Package 'GenoScan'

Title: A Genome-Wide Scan Statistic Framework for Whole-Genome Sequence Data Analysis
Description: Functions for whole-genome sequencing studies, including genome-wide scan, candidate region scan and single window test.
Authors: Zihuai He
Maintainer: Zihuai He <[email protected]>
License: GPL-3
Version: 0.1
Built: 2024-12-11 06:58:27 UTC
Source: CRAN

Help Index


Data example for GenoScan (A Genome-Wide Scan Statistic Framework For Whole-Genome Sequence Data Analysis)

Description

The dataset contains outcome variable Y, covariate X, genotype data G, positions of genetic variants pos, weight matrix for functional annotations Z.

Usage

data(GenoScan.example)

hg19 chromosome sizes

Description

The dataset contains hg19 chromosome sizes from:

http://hgdownload.cse.ucsc.edu/goldenPath/hg19/bigZips/hg19.chrom.sizes.

Usage

data(GenoScan.info)

The preliminary data management for GenoScan

Description

This function does the preliminary data management and fit the model under null hypothesis. The output will be used in the other GenoScan functions.

Usage

GenoScan.prelim(Y, X=NULL, id=NULL, out_type="C", B=5000)

Arguments

Y

The outcome variable, an n*1 matrix where n is the total number of observations

X

An n*d covariates matrix where d is the total number of covariates.

id

The subject id. This is used to match phenotype with genotype. The default is NULL, where the matched phenotype and genotype matrices are assumed.

out_type

Type of outcome variable. Can be either "C" for continuous or "D" for dichotomous. The default is "C".

B

Number of resampling replicates. The default is 5000. A larger value leads to more accurate and stable p-value calculation, but requires more computing time.

Value

It returns a list used for function GenoScan.Region(), GenoScan.SingleWindow() and GenoScan.VCF.chr().

Examples

library(GenoScan)

# Load data example
# Y: outcomes, n by 1 matrix where n is the total number of observations
# X: covariates, n by d matrix
# G: genotype matrix, n by p matrix where n is the total number of subjects
# Z: functional annotation matrix, p by q matrix

data(GenoScan.example)
Y<-GenoScan.example$Y;X<-GenoScan.example$X;G<-GenoScan.example$G;Z<-GenoScan.example$Z

# Preliminary data management
result.prelim<-GenoScan.prelim(Y,X=X,out_type="C",B=5000)

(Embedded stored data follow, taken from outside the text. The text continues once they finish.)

(** With the current block 2000 heights ahead of the stored index, one
    batch is stored. *)
Lemma X15_witness :
  0 <= storedIndexCount (ledger farAhead) /\
  storedIndexCount (ledger farAhead) <= currBlockHeight (ledger farAhead) <= MaxUint32 /\
  outcome saveHeaderIndexList farAhead = Ok tt /\
  storedIndexCount (ledger (exec saveHeaderIndexList farAhead)) = 2000.
Proof.
  assert (H1 : 0 <= storedIndexCount (ledger farAhead)) by closed.
  assert (H2 : storedIndexCount (ledger farAhead) <= currBlockHeight (ledger farAhead)
               <= MaxUint32) by closed.
  split; [exact H1 |]. split; [exact H2 |].
  destruct (saveHeaderIndexList_batch farAhead H1 H2) as (_ & Hbatch & _).
  destruct Hbatch as (_ & Hok & Hcount); [closed |].
  split; [exact Hok | rewrite Hcount; reflexivity].
Defined.

Lemma reopened_index_loaded :
  loadHeaderIndexList reopenedAt2 = (exec loadHeaderIndexList reopenedAt2, Ok tt).
Proof. vm_compute. reflexivity. Defined.

(** A new process at height 2 loads the hashes of the heights 0 to 2 from
    the block store. *)
Lemma X16_witness :
  isU32 (currBlockHeight (ledger reopenedAt2)) /\
  loadHeaderIndexList reopenedAt2 = (exec loadHeaderIndexList reopenedAt2, Ok tt) /\
  storedIndexCount (ledger (exec loadHeaderIndexList reopenedAt2)) = 0 /\
  GetBlockHash (ledger (exec loadHeaderIndexList reopenedAt2)) 2 <> UINT256_EMPTY.
Proof.
  assert (H1 : isU32 (currBlockHeight (ledger reopenedAt2))) by closed.
  split; [exact H1 |]. split; [exact reopened_index_loaded |].
  destruct (loadHeaderIndexList_loads reopenedAt2 _ H1 reopened_index_loaded)
    as (stored & Hstored & Hcount & Hloaded & _).
  vm_compute in Hstored. injection Hstored as <-.
  split; [rewrite Hcount; reflexivity |].
  destruct (Hloaded 2) as (blockHash & _ & Hfull & Hindex); [closed |].
  rewrite Hindex. exact Hfull.
Defined.

(** A new process on the disks of the uninterrupted run starts at height
    2 without executing anything. *)
Lemma X18_witness :
  bs_GetCurrentBlock (blockStore (ledger reopened)) = ((2021%N, 2), None) /\
  ss_GetCurrentBlock (stateStore (ledger reopened)) = ((2021%N, 2), None) /\
  isU32 2 /\
  2 <= 2 /\
  init forwards reopened = (exec (init forwards) reopened, Ok tt) /\
  GetCurrentBlock (ledger (exec (init forwards) reopened)) = (2, 2021%N) /\
  trace (exec (init forwards) reopened) = [].
Proof.
  assert (H1 : bs_GetCurrentBlock (blockStore (ledger reopened)) = ((2021%N, 2), None))
    by (vm_compute; reflexivity).
  assert (H2 : ss_GetCurrentBlock (stateStore (ledger reopened)) = ((2021%N, 2), None))
    by (vm_compute; reflexivity).
  assert (H3 : isU32 2) by closed.
  assert (H4 : 2 <= 2) by closed.
  assert (H5 : init forwards reopened = (exec (init forwards) reopened, Ok tt))
    by (vm_compute; reflexivity).
  split; [exact H1 |]. split; [exact H2 |]. split; [exact H3 |]. split; [exact H4 |].
  split; [exact H5 |].
  destruct (init_level_stores forwards reopened _ 2021%N 2021%N 2 2 H1 H2 H3 H4 H5)
    as (Hcurrent & _ & _ & _ & _ & _ & Htrace & _).
  split; [exact Hcurrent | rewrite Htrace; reflexivity].
Defined.

(** The block with three inbound shard calls and one transaction of its
    own gives four notifications. *)
Lemma X21_witness :
  exists res,
    outcome (executeBlock forwards xblock) afterGenesis = Ok (res, None) /\
    length (Notify res) = 4%nat.
Proof.
  eexists. split; [vm_compute; reflexivity |].
  match goal with
  | |- length (Notify ?res) = _ =>
      assert (Hrun : outcome (executeBlock forwards xblock) afterGenesis = Ok (res, None))
        by (vm_compute; reflexivity);
      rewrite (proj1 (executeBlock_one_notification_each forwards xblock afterGenesis
                        res Hrun))
  end.
  vm_compute. reflexivity.
Defined.

(** Of five governance events, the first configuration update that
    decodes is the one recorded. *)
Lemma X23_witness :
  Forall (fun e => passedOver (SV := Vbft.services) (ledger afterGenesis) ∅ e = true)
    [Vbft.otherEvent; Vbft.brokenUpdate; Vbft.activation] /\
  passedOver (SV := Vbft.services) (ledger afterGenesis) ∅ Vbft.update1 = false /\
  saveCrossShardGovernanceData (SV := Vbft.services)
    ([Vbft.otherEvent; Vbft.brokenUpdate; Vbft.activation] ++ Vbft.update1 :: [Vbft.update2])
    (Some ∅) afterGenesis =
  saveCrossShardGovernanceData (SV := Vbft.services) [Vbft.update1] (Some ∅) afterGenesis.
Proof.
  assert (H1 : Forall (fun e => passedOver (SV := Vbft.services) (ledger afterGenesis) ∅ e
                                = true)
                 [Vbft.otherEvent; Vbft.brokenUpdate; Vbft.activation])
    by (repeat constructor).
  assert (H2 : passedOver (SV := Vbft.services) (ledger afterGenesis) ∅ Vbft.update1 = false)
    by reflexivity.
  split; [exact H1 |]. split; [exact H2 |].
  exact (proj1 (saveCrossShardGovernanceData_first_only (SV := Vbft.services)
                  [Vbft.otherEvent; Vbft.brokenUpdate; Vbft.activation] [Vbft.update2]
                  Vbft.update1 ∅ afterGenesis H1 H2)).
Defined.

Lemma genesis_initialised :
  InitLedgerStoreWithGenesisBlock (BT := unversioned) forwards genesis [] newWorld
  = (exec (InitLedgerStoreWithGenesisBlock (BT := unversioned) forwards genesis []) newWorld,
     Ok tt).
Proof. vm_compute. reflexivity. Defined.

(** A store without the version record is given [genesis]. *)
Lemma X24_witness :
  hasAlreadyInitGenesisBlock (BT := unversioned) (ledger newWorld) = Ok false /\
  InitLedgerStoreWithGenesisBlock (BT := unversioned) forwards genesis [] newWorld
  = (exec (InitLedgerStoreWithGenesisBlock (BT := unversioned) forwards genesis []) newWorld,
     Ok tt) /\
  GetCurrentBlock
    (ledger (exec (InitLedgerStoreWithGenesisBlock (BT := unversioned) forwards genesis [])
               newWorld))
  = (0, 1%N).
Proof.
  assert (H1 : hasAlreadyInitGenesisBlock (BT := unversioned) (ledger newWorld) = Ok false)
    by reflexivity.
  split; [exact H1 |]. split; [exact genesis_initialised |].
  destruct (InitLedgerStoreWithGenesisBlock_fresh (BT := unversioned) forwards genesis []
              newWorld _ H1 genesis_initialised) as (Hcurrent & _).
  rewrite Hcurrent. reflexivity.
Defined.

(** A store that holds [genesis] is opened with another genesis block. *)
Lemma X25_witness :
  hasAlreadyInitGenesisBlock (BT := versioned) (ledger (restart afterGenesis)) = Ok true /\
  InitLedgerStoreWithGenesisBlock (BT := versioned) forwards otherGenesis []
    (restart afterGenesis)
  = (exec (init forwards) (restart afterGenesis),
     Fail (Errorf "GenesisBlock arenot init correctly, hash %s")) /\
  outcome (InitLedgerStoreWithGenesisBlock (BT := versioned) forwards genesis [])
    (restart afterGenesis) = Ok tt.
Proof.
  assert (H1 : hasAlreadyInitGenesisBlock (BT := versioned) (ledger (restart afterGenesis))
               = Ok true) by reflexivity.
  split; [exact H1 |]. split; [| vm_compute; reflexivity].
  destruct (InitLedgerStoreWithGenesisBlock_opened (BT := versioned) forwards otherGenesis []
              (restart afterGenesis) H1) as (_ & Hmissing & _).
  apply Hmissing; vm_compute; reflexivity.
Defined.

Lemma vbftGenesis_initialised :
  InitLedgerStoreWithGenesisBlock (SV := Vbft.services) (BT := unversioned)
    forwards vbftGenesis [] newWorld
  = (exec (InitLedgerStoreWithGenesisBlock (SV := Vbft.services) (BT := unversioned)
             forwards vbftGenesis []) newWorld,
     Ok tt).
Proof. vm_compute. reflexivity. Defined.

(** Under the vbft consensus, a store given a genesis block that
    announces [Vbft.chainConfig] starts with two equal peer tables. *)
Lemma X26_witness :
  strings_ToLower (Genesis_ConsensusType (Services := Vbft.services)) = "vbft" /\
  InitLedgerStoreWithGenesisBlock (SV := Vbft.services) (BT := unversioned)
    forwards vbftGenesis [] newWorld
  = (exec (InitLedgerStoreWithGenesisBlock (SV := Vbft.services) (BT := unversioned)
             forwards vbftGenesis []) newWorld,
     Ok tt) /\
  vbftPeerInfoheader
    (ledger (exec (InitLedgerStoreWithGenesisBlock (SV := Vbft.services) (BT := unversioned)
                     forwards vbftGenesis []) newWorld))
  = vbftPeerInfoblock
      (ledger (exec (InitLedgerStoreWithGenesisBlock (SV := Vbft.services)
                       (BT := unversioned) forwards vbftGenesis []) newWorld)).
Proof.
  assert (H1 : strings_ToLower (Genesis_ConsensusType (Services := Vbft.services)) = "vbft")
    by reflexivity.
  split; [exact H1 |]. split; [exact vbftGenesis_initialised |].
  destruct (InitLedgerStoreWithGenesisBlock_peer_tables (SV := Vbft.services)
              (BT := unversioned) forwards vbftGenesis [] newWorld _ H1
              vbftGenesis_initialised)
    as (header & blkInfo & cfg & _ & _ & _ & Hheader & Hblock).
  rewrite Hheader, Hblock. reflexivity.
Defined.

(** * The recovery scenario *)

(** C3.  Recovery after a crash between the event store's and the state
    store's commit of [block2].  On restart the block store is at height
    2 and the state store at height 1; [recoverStore] runs its loop from
    the state store's height up to, and excluding, the block store's
    height: it executes [block1] again, on a state that already contains
    it, and never [block2].  The state store stays at height 1 with the
    contract's value written twice by [block1], the event store's current
    block goes back to height 1, and neither store is what an
    uninterrupted run leaves. *)
Theorem C3_recovery_replays_wrong_heights :
  outcome (genBlock forwards block2) (stateDisk true afterBlock1) =
    Fail (Wrapf "submitBlock height:%d error:%s"
            (Wrapf "saveBlock error %s"
               (Wrapf "stateStore.CommitTo height:%d error %s" (ErrExternal 5)))) /\
  snd (bCurrent (blocksOnDisk crashed)) = 2 /\
  snd (eCurrent (eventsOnDisk crashed)) = 2 /\
  snd (sCurrent (stateOnDisk crashed)) = 1 /\
  outcome (init forwards) (restart crashed) = Ok tt /\
  executedHeights (trace recovered) = [1] /\
  snd (sCurrent (stateOnDisk recovered)) = 1 /\
  snd (sCurrent (stateOnDisk uninterrupted)) = 2 /\
  sKV (stateOnDisk recovered) !! counterKey = Some "aa" /\
  sKV (stateOnDisk uninterrupted) !! counterKey = Some "ab" /\
  snd (eCurrent (eventsOnDisk recovered)) = 1 /\
  snd (eCurrent (eventsOnDisk uninterrupted)) = 2 /\
  stateOnDisk recovered <> stateOnDisk uninterrupted /\
  eventsOnDisk recovered <> eventsOnDisk uninterrupted.
Proof.
  repeat split; try (vm_compute; reflexivity).
  - intros Heq. apply (f_equal (fun d => snd (sCurrent d))) in Heq.
    vm_compute in Heq. discriminate.
  - intros Heq. apply (f_equal (fun d => snd (eCurrent d))) in Heq.
    vm_compute in Heq. discriminate.
Qed.
(** * geo-data: the registry access layer, the data filter and the code generator

    A shallow embedding of [packages/cli/src/utils/schemas.ts],
    [packages/cli/src/utils/registry.ts], [packages/cli/src/utils/helpers.ts],
    [packages/cli/src/utils/config.ts], [packages/cli/src/commands/update.ts]
    and [packages/cli/src/commands/add.ts],
    followed by the properties the specification states about them and by
    further properties of the code.

    Conventions of the embedding:
    - a JavaScript object used as a dictionary ([Record<string, string>]) is a
      finite map [gmap string _] of its own enumerable properties; property
      lookup [o[k]] on such a map is [o !! k], with [None] for [undefined];
      where the program reads a key it takes from its input through the
      prototype chain ([name[lang]] in [filterCountryData],
      [registry.countries[code]] in the commands), the members of
      [Object.prototype] are embedded too: [Proto.get], [countries_get];
    - an untyped payload ([unknown], as produced by [JSON.parse]) is a [json]
      value; a value that may also be [undefined] is an [option json];
    - numbers are JSON number literals, kept as rationals: the program only
      copies them and tests them against [undefined]; [NaN] and the
      infinities, which a JSON payload cannot carry, and the sign of zero
      are outside the embedding;
    - the embedding of [z.record] treats a payload key [__proto__] as any
      other key, where zod leaves it out of its result; the statements that
      depend on the difference exclude the key ([no_own_proto]);
    - [async] functions are run to completion one after the other, so they are
      functions in a state-and-exception monad over the cache directory, the
      warning log and the list of network requests;
    - [filterCountryData] is embedded three times: as a function on records
      of string maps, which is what [JSON.stringify] writes of its result; as
      a program on a heap of such records, where what it reads, allocates and
      writes can be told apart; and, in [Proto], on objects read through the
      prototype chain, where a result can hold a function of
      [Object.prototype] under a key of its own. *)

From Stdlib Require Import QArith Ascii.
From stdpp Require Import gmap strings list fin_maps sorting pretty.

Local Open Scope string_scope.
Local Open Scope Z_scope.

(** ** JavaScript values *)

Module Js.

(** [Boolean(s)] for a string: only the empty string is falsy. *)
Definition truthy (s : string) : bool := negb (String.eqb s "").

(** [Boolean(o[k])] for a property of a [Record<string, string>]. *)
Definition truthy_prop (v : option string) : bool :=
  match v with
  | Some s => truthy s
  | None => false
  end.

(** [s.startsWith(p)] *)
Definition startsWith (s p : string) : bool := String.prefix p s.

(** [s.endsWith(p)] *)
Definition endsWith (s p : string) : bool :=
  String.prefix (String.rev p) (String.rev s).

(** [s.replace(pat, by)] with a string pattern: the first occurrence only. *)
Fixpoint replace (s pat by_ : string) : string :=
  if String.prefix pat s
  then by_ ++ String.substring (String.length pat) (String.length s) s
  else match s with
       | EmptyString => EmptyString
       | String c s' => String c (replace s' pat by_)
       end.

(** [s.toUpperCase()] on ASCII text: the letters [a]..[z] are raised, every
    other byte is kept. *)
Definition toUpperCase_char (c : ascii) : ascii :=
  let n := N_of_ascii c in
  if ((97 <=? n) && (n <=? 122))%N then ascii_of_N (n - 32) else c.

Fixpoint toUpperCase (s : string) : string :=
  match s with
  | EmptyString => EmptyString
  | String c s' => String (toUpperCase_char c) (toUpperCase s')
  end.

End Js.

(** ** Untyped payloads *)

#[warnings="-register-all"]
Inductive json : Type :=
  | JNull
  | JBool (b : bool)
  | JNum (n : Q)
  | JStr (s : string)
  | JArr (items : list json)
  | JObj (props : list (string * json)).

(** [Boolean(v)] for a parsed JSON value, as tested by [if (cached)] and
    [if (stale)]. *)
Definition json_truthy (v : json) : bool :=
  match v with
  | JNull => false
  | JBool b => b
  | JNum n => negb (Qnum n =? 0)
  | JStr s => Js.truthy s
  | JArr _ => true
  | JObj _ => true
  end.

(** [o[k]] on the property list of an object; [None] is [undefined]. *)
Fixpoint prop (k : string) (props : list (string * json)) : option json :=
  match props with
  | [] => None
  | (k', v) :: rest => if String.eqb k k' then Some v else prop k rest
  end.

(** ** schemas.ts *)

Record City := {
  city_name : gmap string string;
  latitude : option Q;
  longitude : option Q
}.

Record Region := {
  region_code : string;
  region_name : gmap string string;
  cities : list City
}.

Record CountryData := {
  code : string;
  iso3 : option string;
  name : gmap string string;
  phone : string;
  currency : string;
  timezone : string;
  flag : string;
  regions : list Region
}.

Record IndexName := {
  en : string;
  ar : option string
}.

Record IndexEntry := {
  entry_name : IndexName;
  entry_flag : string;
  entry_languages : list string
}.

Record RegistryIndex := {
  version : string;
  countries : gmap string IndexEntry
}.

(** [GeoDataConfig] of config.ts, the type [ConfigSchema] validates. *)
Record GeoDataConfig := {
  schema_url : option string;
  outputDir : string;
  languages : list string;
  includeCoordinates : bool;
  typescript : bool
}.

(** The zod combinators the schemas are built from. A schema takes the value
    found at a property ([None] when the property is missing) and returns the
    parsed value, or [None] when [safeParse] reports a failure. *)
Module Zod.

Definition schema (A : Type) : Type := option json → option A.

Definition string_ : schema string := λ v,
  match v with
  | Some (JStr s) => Some s
  | _ => None
  end.

Definition number : schema Q := λ v,
  match v with
  | Some (JNum n) => Some n
  | _ => None
  end.

Definition optional {A} (s : schema A) : schema (option A) := λ v,
  match v with
  | None => Some None
  | Some _ => Some <$> s v
  end.

Definition array {A} (s : schema A) : schema (list A) := λ v,
  match v with
  | Some (JArr items) => mapM (λ item, s (Some item)) items
  | _ => None
  end.

(** [z.record(z.string(), s)] *)
Definition record {A} (s : schema A) : schema (gmap string A) := λ v,
  match v with
  | Some (JObj props) =>
      list_to_map <$> mapM (λ kv, pair kv.1 <$> s (Some kv.2)) props
  | _ => None
  end.

(** [z.object({...})]: the shape reads the properties it names; unknown
    keys are dropped from the result. *)
Definition object {A} (shape : list (string * json) → option A) : schema A := λ v,
  match v with
  | Some (JObj props) => shape props
  | _ => None
  end.

End Zod.

Definition CitySchema : Zod.schema City :=
  Zod.object (λ o,
    n ← Zod.record Zod.string_ (prop "name" o);
    lat ← Zod.optional Zod.number (prop "latitude" o);
    lon ← Zod.optional Zod.number (prop "longitude" o);
    Some {| city_name := n; latitude := lat; longitude := lon |}).

Definition RegionSchema : Zod.schema Region :=
  Zod.object (λ o,
    c ← Zod.string_ (prop "code" o);
    n ← Zod.record Zod.string_ (prop "name" o);
    cs ← Zod.array CitySchema (prop "cities" o);
    Some {| region_code := c; region_name := n; cities := cs |}).

Definition CountryDataSchema : Zod.schema CountryData :=
  Zod.object (λ o,
    c ← Zod.string_ (prop "code" o);
    i ← Zod.optional Zod.string_ (prop "iso3" o);
    n ← Zod.record Zod.string_ (prop "name" o);
    p ← Zod.string_ (prop "phone" o);
    cu ← Zod.string_ (prop "currency" o);
    tz ← Zod.string_ (prop "timezone" o);
    f ← Zod.string_ (prop "flag" o);
    rs ← Zod.array RegionSchema (prop "regions" o);
    Some {| code := c; iso3 := i; name := n; phone := p; currency := cu;
            timezone := tz; flag := f; regions := rs |}).

Definition IndexNameSchema : Zod.schema IndexName :=
  Zod.object (λ o,
    e ← Zod.string_ (prop "en" o);
    a ← Zod.optional Zod.string_ (prop "ar" o);
    Some {| en := e; ar := a |}).

Definition IndexEntrySchema : Zod.schema IndexEntry :=
  Zod.object (λ o,
    n ← IndexNameSchema (prop "name" o);
    f ← Zod.string_ (prop "flag" o);
    ls ← Zod.array Zod.string_ (prop "languages" o);
    Some {| entry_name := n; entry_flag := f; entry_languages := ls |}).

Definition RegistryIndexSchema : Zod.schema RegistryIndex :=
  Zod.object (λ o,
    v ← Zod.string_ (prop "version" o);
    cs ← Zod.record IndexEntrySchema (prop "countries" o);
    Some {| version := v; countries := cs |}).

(** What [fs.writeJson] persists for a typed value and [fs.readJson] reads
    back: [JSON.stringify] leaves out the properties that are [undefined]. *)
Module ToJson.

Definition optional_prop {A} (k : string) (f : A → json) (v : option A)
  : list (string * json) :=
  match v with
  | Some x => [(k, f x)]
  | None => []
  end.

Definition record {A} (f : A → json) (m : gmap string A) : json :=
  JObj (prod_map id f <$> map_to_list m).

Definition city (c : City) : json :=
  JObj ([("name", record JStr (city_name c))]
        ++ optional_prop "latitude" JNum (latitude c)
        ++ optional_prop "longitude" JNum (longitude c)).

Scan the association between an quantitative/dichotomous outcome variable and a region by score type statistics allowing for multiple functional annotation scores.

Description

Once the preliminary work is done by "GenoScan.prelim()", this function scan a target region. This function is often used for candidate region analyses.

Usage

GenoScan.Region(result.prelim,G,pos,Gsub.id=NULL,Z=NULL,MAF.weights='beta',
test='combined',window.size=c(5000,10000,15000,20000,25000,50000),MAF.threshold=1,
impute.method='fixed')

Arguments

result.prelim

The output of function "GenoScan.prelim()"

G

Genetic variants in the target region, an n*p matrix where n is the subject ID and p is the total number of genetic variants.

pos

The positions of genetic variants, an p dimensional vector. Each position corresponds to a column in the genotype matrix.

Gsub.id

The subject id corresponding to the genotype matrix, an n dimensional vector. Each ID corresponds to a row in the genotype matrix. This is used to match phenotype with genotype. The default is NULL, where the matched phenotype and genotype matrices are assumed.

Z

Weight matrix for functional annotations, an p*q matrix where p is the total number of genetic variables and q is the number of weights. This is used to incorperate functional annotations. The default is NULL, where minor allele frequency weighted (see MAF.weights) dispersion and/or burden tests are applied.

MAF.weights

Minor allele frequency based weight. Can be 'beta' to up-weight rare variants or 'equal' for a flat weight. The default is 'beta'.

test

Can be 'dispersion', 'burden' or 'combined'. The test is 'combined', both dispersion and burden tests are applied. The default is 'combined'.

window.size

Candidate window sizes in base pairs. The default is c(5000,10000,15000,20000,25000,50000). Note that extemely small window size (e.g. 1) requires large sample size.

MAF.threshold

Threshold for minor allele frequency. Variants above MAF.threshold are ignored. The default is 1.

impute.method

Choose the imputation method when there is missing genotype. Can be "random", "fixed" or "bestguess". Given the estimated allele frequency, "random" simulates the genotype from binomial distribution; "fixed" uses the genotype expectation; "bestguess" uses the genotype with highest probability.

Value

n.marker

Number of tested variants in the window (heterozygous variants below MAF threshold).

window.summary

Results for all windows. Each row presents a window, including chromosome number, start position, end position,dispersion p-value(s), burden p-values(s).

M

Estimated number of effective tests.

threshold

Estimated threshold, 0.05/M. This threshold is for windows tested in this particular region.

p.value

P-value of entire region.

Examples

## GenoScan.prelim does the preliminary data management.
# Input: Y, X (covariates)
## GenoScan.Region scans a region.
# Input: G (genetic variants), pos (position) Z (weights) and result of GenoScan.prelim

library(GenoScan)

# Load data example
# Y: outcomes, n by 1 matrix where n is the total number of observations
# X: covariates, n by d matrix
# G: genotype matrix, n by p matrix where n is the total number of subjects
# pos: positions of genetic variants, p dimention vector
# Z: functional annotation matrix, p by q matrix

data(GenoScan.example)
Y<-GenoScan.example$Y;X<-GenoScan.example$X
G<-GenoScan.example$G;pos<-GenoScan.example$pos
Z<-GenoScan.example$Z

# Preliminary data management
result.prelim<-GenoScan.prelim(Y,X=X,out_type="C",B=5000)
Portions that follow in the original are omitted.